AVAILABLE DATA:
Lemma merge_loop_huffman fuel heap :
  heap_above freq 0 heap → heap ≠ [] → length heap ≤ fuel →
  ∃ t, merge_loop fuel heap = [t] ∧ huffman_merge heap t.
Proof.
  revert heap. induction fuel as [|fuel IH]; intros heap Hh Hne Hfuel.
  { destruct heap; [done|simpl in Hfuel; lia]. }
  cbn [merge_loop]. destruct (1 <? length heap) eqn:Hlen.
  2:{ apply Nat.ltb_ge in Hlen. destruct heap as [|t [|??]]; [done| |simpl in Hlen; lia].
      exists t. split; [done|constructor]. }
  apply Nat.ltb_lt in Hlen.
  destruct (heappop_is_Some node_lt heap Hne) as (a & h1 & Hpop1). rewrite Hpop1.
  pose proof (heappop_perm _ _ _ _ Hpop1) as Hperm1.
  destruct (heappop_heap _ _ node_lt_freq _ _ _ Hh Hpop1) as [Hh1 Hmin1].
  assert (length heap = S (length h1)) as Hl1 by (by rewrite Hperm1).
  assert (h1 ≠ []) as Hne1 by (intros ->; simpl in Hl1; lia).
  destruct (heappop_is_Some node_lt h1 Hne1) as (b & h2 & Hpop2). rewrite Hpop2.
  pose proof (heappop_perm _ _ _ _ Hpop2) as Hperm2.
  destruct (heappop_heap _ _ node_lt_freq _ _ _ Hh1 Hpop2) as [Hh2 Hmin2].
  assert (length h1 = S (length h2)) as Hl2 by (by rewrite Hperm2).
  set (merged := Internal (freq a + freq b) a b).
  pose proof (heappush_perm node_lt h2 merged) as Hperm3.
  destruct (IH (heapq.heappush node_lt h2 merged)) as (t & Ht & Hm).
  - by apply heappush_heap.
  - intros Hnil. rewrite Hnil in Hperm3. by apply Permutation_nil_cons in Hperm3.
  - rewrite Hperm3. simpl. lia.
  - exists t. split; [done|].
    apply (huffman_step heap (heapq.heappush node_lt h2 merged) a b h2 t);
      [|..|exact Hperm3|exact Hm].
    + by rewrite Hperm1, Hperm2.
    + apply Hmin1. rewrite Hperm2. left.
    + done.
Qed.

Lemma merge_loop_fuel fuel1 fuel2 heap :
  length heap ≤ fuel1 → length heap ≤ fuel2 →
  merge_loop fuel1 heap = merge_loop fuel2 heap.
Proof.
  revert fuel2 heap. induction fuel1 as [|fuel1 IH];
    intros [|fuel2] heap H1 H2; cbn [merge_loop]; try done.
  - assert ((1 <? length heap) = false) as -> by (apply Nat.ltb_ge; lia). done.
  - assert ((1 <? length heap) = false) as -> by (apply Nat.ltb_ge; lia). done.
  - destruct (1 <? length heap) eqn:Hl; [|done].
    destruct (heapq.heappop node_lt heap) as [[a h1]|] eqn:Hpop1; [|done].
    destruct (heapq.heappop node_lt h1) as [[b h2]|] eqn:Hpop2; [|done].
    apply heappop_perm, Permutation_length in Hpop1.
    apply heappop_perm, Permutation_length in Hpop2.
    pose proof (Permutation_length
      (heappush_perm node_lt h2 (Internal (freq a + freq b) a b))) as Hpush.
    simpl in *. apply IH; lia.
Qed.

Lemma huffman_merge_perm F F' t :
  F ≡ₚ F' → huffman_merge F t → huffman_merge F' t.
Proof.
  intros Hperm Hm. destruct Hm as [t|F G a b F0 t H1 H2 H3 H4 H5].
  - apply Permutation_singleton_l in Hperm as <-. constructor.
  - eapply huffman_step; [|done|done|exact H4|exact H5]. by rewrite <- Hperm.
Qed.

Lemma build_tree_nil : build_huffman_tree_from_bytes [] = None.
Proof. done. Qed.

(** On a non-empty input the builder returns a tree, and that tree is a
    result of Huffman's algorithm on the leaves of the frequency table. *)
Lemma build_tree_huffman data :
  data ≠ [] →
  ∃ t, build_huffman_tree_from_bytes data = Some t ∧
       huffman_merge (fmap (λ bf, Leaf bf.1 bf.2) (Counter data)) t.
Proof.
  intros Hne. unfold build_huffman_tree_from_bytes.
  set (F := fmap (λ bf, Leaf bf.1 bf.2) (Counter data)).
  pose proof (heapify_perm node_lt F) as Hperm.
  pose proof (heapify_heap _ _ node_lt_freq F) as Hheap.
  assert (F ≠ []) as HF.
  { unfold F. intros Hnil. apply fmap_nil_inv in Hnil.
    by apply Counter_nil_inv in Hnil. }
  assert (heapq.heapify node_lt F ≠ []) as Hne'.
  { intros Hnil. rewrite Hnil in Hperm. by apply Permutation_nil in Hperm. }
  destruct (merge_loop_huffman (length (heapq.heapify node_lt F)) _ Hheap Hne')
    as (t & Ht & Hm); [done|].
  exists t. rewrite Ht. split.
  - by destruct (heapq.heapify node_lt F).
  - by apply (huffman_merge_perm _ _ _ Hperm).
Qed.

(** ** Trees built by Huffman's algorithm *)

Lemma forest_leaves_perm F G : F ≡ₚ G → forest_leaves F ≡ₚ forest_leaves G.
Proof. intros Hp. unfold forest_leaves. by rewrite Hp. Qed.

Lemma huffman_merge_leaves F t : huffman_merge F t → leaves t ≡ₚ forest_leaves F.
Proof.
  induction 1 as [t|F G a b F' t H1 H2 H3 H4 H5 IH].
  - unfold forest_leaves. csimpl. by rewrite app_nil_r.
  - rewrite IH, (forest_leaves_perm _ _ H4), (forest_leaves_perm _ _ H1).
    unfold forest_leaves. csimpl. by rewrite <- app_assoc.
Qed.

Lemma huffman_merge_freq_ok F t :
  huffman_merge F t → Forall freq_ok F → freq_ok t.
Proof.
  induction 1 as [t|F G a b F' t H1 H2 H3 H4 H5 IH]; intros Hok.
  - by inversion Hok.
  - apply IH. rewrite H4. rewrite H1 in Hok.
    apply Forall_cons in Hok as [Ha Hok]. apply Forall_cons in Hok as [Hb Hok].
    apply Forall_cons. split; [|done]. simpl. done.
Qed.

Lemma freq_ok_wsum t : freq_ok t → freq t = wsum t.
Proof.
  induction t as [b f|f l IHl r IHr]; simpl; [done|].
  intros (-> & Hl & Hr). by rewrite IHl, IHr.
Qed.

Lemma leaf_forest_leaves (freqs : list (byte * nat)) :
  forest_leaves (fmap (λ bf, Leaf bf.1 bf.2) freqs) = freqs.
Proof.
  unfold forest_leaves. induction freqs as [|[b f] freqs IH]; csimpl; [done|].
  by rewrite IH.
Qed.

Lemma leaf_forest_freq_ok (freqs : list (byte * nat)) :
  Forall freq_ok (fmap (λ bf, Leaf bf.1 bf.2) freqs).
Proof. apply Forall_fmap, Forall_true. done. Qed.

Lemma paths_keys t : (paths t).*1 = (leaves t).*1.
Proof.
  induction t as [b f|f l IHl r IHr]; csimpl; [done|].
  rewrite !fmap_app, <- IHl, <- IHr, <- !list_fmap_compose. done.
Qed.

Lemma code_table_keys t : (code_table t).*1 = (leaves t).*1.
Proof.
  unfold code_table. by rewrite <- paths_keys, <- list_fmap_compose.
Qed.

PROMPT:
Return, word for word, the lines of the data above from the line with "cbn [merge_loop]. destruct" through the line with "intros [|fuel2] heap", inclusive.

OUTPUT:
  cbn [merge_loop]. destruct (1 <? length heap) eqn:Hlen.
  2:{ apply Nat.ltb_ge in Hlen. destruct heap as [|t [|??]]; [done| |simpl in Hlen; lia].
      exists t. split; [done|constructor]. }
  apply Nat.ltb_lt in Hlen.
  destruct (heappop_is_Some node_lt heap Hne) as (a & h1 & Hpop1). rewrite Hpop1.
  pose proof (heappop_perm _ _ _ _ Hpop1) as Hperm1.
  destruct (heappop_heap _ _ node_lt_freq _ _ _ Hh Hpop1) as [Hh1 Hmin1].
  assert (length heap = S (length h1)) as Hl1 by (by rewrite Hperm1).
  assert (h1 ≠ []) as Hne1 by (intros ->; simpl in Hl1; lia).
  destruct (heappop_is_Some node_lt h1 Hne1) as (b & h2 & Hpop2). rewrite Hpop2.
  pose proof (heappop_perm _ _ _ _ Hpop2) as Hperm2.
  destruct (heappop_heap _ _ node_lt_freq _ _ _ Hh1 Hpop2) as [Hh2 Hmin2].
  assert (length h1 = S (length h2)) as Hl2 by (by rewrite Hperm2).
  set (merged := Internal (freq a + freq b) a b).
  pose proof (heappush_perm node_lt h2 merged) as Hperm3.
  destruct (IH (heapq.heappush node_lt h2 merged)) as (t & Ht & Hm).
  - by apply heappush_heap.
  - intros Hnil. rewrite Hnil in Hperm3. by apply Permutation_nil_cons in Hperm3.
  - rewrite Hperm3. simpl. lia.
  - exists t. split; [done|].
    apply (huffman_step heap (heapq.heappush node_lt h2 merged) a b h2 t);
      [|..|exact Hperm3|exact Hm].
    + by rewrite Hperm1, Hperm2.
    + apply Hmin1. rewrite Hperm2. left.
    + done.
Qed.

Lemma merge_loop_fuel fuel1 fuel2 heap :
  length heap ≤ fuel1 → length heap ≤ fuel2 →
  merge_loop fuel1 heap = merge_loop fuel2 heap.
Proof.
  revert fuel2 heap. induction fuel1 as [|fuel1 IH];
    intros [|fuel2] heap H1 H2; cbn [merge_loop]; try done.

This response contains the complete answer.